Protective efficacy of permethrin-treated trousers against tick infestation in forestry workers
Roßbach, B.; Kegel, P.; Zier, U.; Niemietz, A.; Letzel, S.
Annals of Agricultural and Environmental Medicine: Aaem 21(4): 712-717
Prevention of tick borne diseases in forestry workers is essentially based on the use of appropriate clothing. The objective of this pragmatic, randomized, controlled trial was to assess the potential benefit of permethrin-treated working trousers for the prevention of tick infestation during forestry work. N=164 male forestry workers were equipped for a period of 16 weeks with permethrin-treated (intervention group-I) or untreated work trousers (control group-II). Subgroups, according to the use of trousers with (I-1, II-1) or without cut protection lining (I-2, II-2) were constituted. Tick infestation (quantity of ticks on the body surface) was assessed by questionnaire after 16 workdays. Control and intervention groups were compared by calculating the infestation rate (percentage of subjects with ticks) and the average number of ticks per workday.
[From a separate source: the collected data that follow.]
Lemma deepcopy_tree n : forall fuel, n <= fuel -> copies n fuel.
Proof.
  induction n as [|n IH]; intros fuel Hfuel h root Ht Hplain; [done|].
  destruct fuel as [|fuel]; [lia|]. assert (Hc : copies n fuel).
  { apply IH. lia. }
  destruct Ht as (c & d & lc & items & Hroot & Hd & Hlc & Hitems).
  assert (Hmeth : forall k, In k copy_methods -> dict_get k d = None).
  { intros k. apply (Hplain root c d k); [|done].
    rewrite (cells_unfold n h root c d lc items Hroot Hd Hlc). by left. }
  assert (Hitems' : Forall (fun v => exists l, v = VRef l /\ tree_at n h l
                                                /\ plain n h l) items).
  { rewrite Forall_forall in Hitems. apply Forall_forall. intros v Hv.
    destruct (Hitems v Hv) as (l & -> & Ht). exists l.
    split; [done|]. split; [done|].
    apply (plain_child n h root c d lc items l Hroot Hd Hlc); [|done].
    by apply list_elem_of_In. }
  (* the two allocations *)
  set (clone := fresh (dom h)).
  set (h1 := <[clone := CObj c d]> h).
  set (cc := fresh (dom h1)).
  set (h2 := <[cc := CList []]> h1).
  assert (Hclone : h !! clone = None) by apply (alloc_fresh h (CObj c d)).
  assert (Hcc1 : h1 !! cc = None) by apply (alloc_fresh h1 (CList [])).
  assert (Hne : clone <> cc).
  { intros Heq. rewrite <- Heq in Hcc1. unfold h1 in Hcc1.
    by rewrite lookup_insert_eq in Hcc1. }
  assert (Hcc : h !! cc = None).
  { unfold h1 in Hcc1. by rewrite lookup_insert_ne in Hcc1. }
  assert (Hext2 : forall x, is_Some (h !! x) -> h2 !! x = h !! x).
  { intros x [cl Hx]. unfold h2, h1.
    rewrite !lookup_insert_ne; [done|congruence|congruence]. }
  (* the loop *)
  destruct (deepcopy_loop n fuel h cc Hc Hcc items h2 [])
    as (h_end & zs & Hrun & Hext & Hend & Hall).
  { done. }
  { unfold h2. apply lookup_insert_eq. }
  { exact Hitems'. }
  assert (Hclone_end : h_end !! clone = Some (CObj c d)).
  { rewrite Hext; [|done|]; unfold h2, h1;
      rewrite lookup_insert_ne, lookup_insert_eq; done. }
  set (h' := <[clone := CObj c (dict_set "_child" (VRef cc) d)]> h_end).
  exists clone, h'. split; [|split; [|split]].
  - (* the run *)
    simpl. rewrite Hroot.
    rewrite (proj2 (special_method_Ok h d "__deepcopy__"))
      by (apply Hmeth; simpl; tauto).
    cbn [bind]. unfold ImcBase__deepcopy__, copy. rewrite Hroot.
    rewrite (proj2 (special_method_Ok h d "__reduce_ex__"))
      by (apply Hmeth; simpl; tauto).
    cbn [bind]. rewrite (Hmeth "__getnewargs__") by (simpl; tauto).
    rewrite (Hmeth "__getstate__") by (simpl; tauto).
    cbn [bind alloc]. fold clone. fold h1. fold cc. fold h2.
    unfold getattr.
    replace (h2 !! clone) with (Some (CObj c d)).
    2:{ unfold h2, h1. by rewrite lookup_insert_ne, lookup_insert_eq. }
    rewrite Hd. cbn [bind]. unfold iter.
    rewrite Hext2, Hlc by (by eexists). cbn [bind].
    rewrite Hrun. cbn [bind]. unfold setattr. rewrite Hclone_end. done.
  - (* the store before is kept *)
    intros x Hx. assert (x <> clone /\ x <> cc) as [Hx1 Hx2].
    { destruct Hx as [cl Hx]. split; congruence. }
    unfold h'. rewrite lookup_insert_ne by done.
    rewrite Hext; [by apply Hext2|done|]. by rewrite Hext2.
  - (* the copy has the shape and the contents of the source *)
    exists c, d, lc, items, cc, zs. repeat split; try done.
    + unfold h'. apply lookup_insert_eq.
    + unfold h'. by rewrite lookup_insert_ne.
    + apply (Forall2_impl_In _ _ _ _ Hall).
      intros v z _ _ (l & l' & -> & -> & Hs & Hf).
      exists l, l'. repeat split; try done.
      apply (similar_agree n h h l h_end h' l' Hs); [done|].
      intros x Hx. unfold h'. rewrite lookup_insert_ne; [done|].
      intros <-. apply Hf in Hx. unfold h2, h1 in Hx.
      by rewrite lookup_insert_ne, lookup_insert_eq in Hx.
  - (* the cells of the copy are new *)
    intros x Hx.
    rewrite (cells_unfold n h' clone c
               (dict_set "_child" (VRef cc) d) cc zs) in Hx;
      [|apply lookup_insert_eq|apply dict_get_set_eq
       |unfold h'; by rewrite lookup_insert_ne].
    destruct Hx as [<-|[<-|Hx]]; [done|done|].
    apply in_flat_map in Hx as (z & Hz & Hx).
    apply (Forall2_In_r _ _ _ _ Hall) in Hz
      as (v & _ & l & l' & -> & -> & Hs & Hf).
    destruct (similar_tree n _ _ _ _ Hs) as [_ Ht'].
    assert (Hagree : forall y, In y (cells n h_end l') -> h' !! y = h_end !! y).
    { intros y Hy. unfold h'. rewrite lookup_insert_ne; [done|].
      intros <-. apply Hf in Hy. unfold h2, h1 in Hy.
      by rewrite lookup_insert_ne, lookup_insert_eq in Hy. }
    destruct (cells_agree n h_end h' l' Ht' Hagree) as [Hcells _].
    rewrite Hcells in Hx. apply Hf in Hx.
    destruct (h !! x) as [cl|] eqn:Hhx; [|done].
    rewrite Hext2 in Hx; [congruence|by eexists].
Qed.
The infestation rate in the intervention group was significantly lower than in the control group (36.6 vs. 63.4%, p=0.001; Fisher-test). Further analysis revealed a significant reduction of tick infestation by permethrin treatment only for subjects wearing trousers without the cut protection lining (I-2: 34.2 vs. II-2: 80.0%, p<0.001), while users of cut protection trousers did not benefit from such treated trousers (I-1: 38.6 vs. II-1: 47.6%, n.s.). Similar results were found for comparisons based on the average number of ticks per workday. The use of permethrin-treated trousers does not completely prevent tick infestations. Improvement of tick protection has been shown only for some applications, but not in general. Additional prevention measures are therefore still indispensable.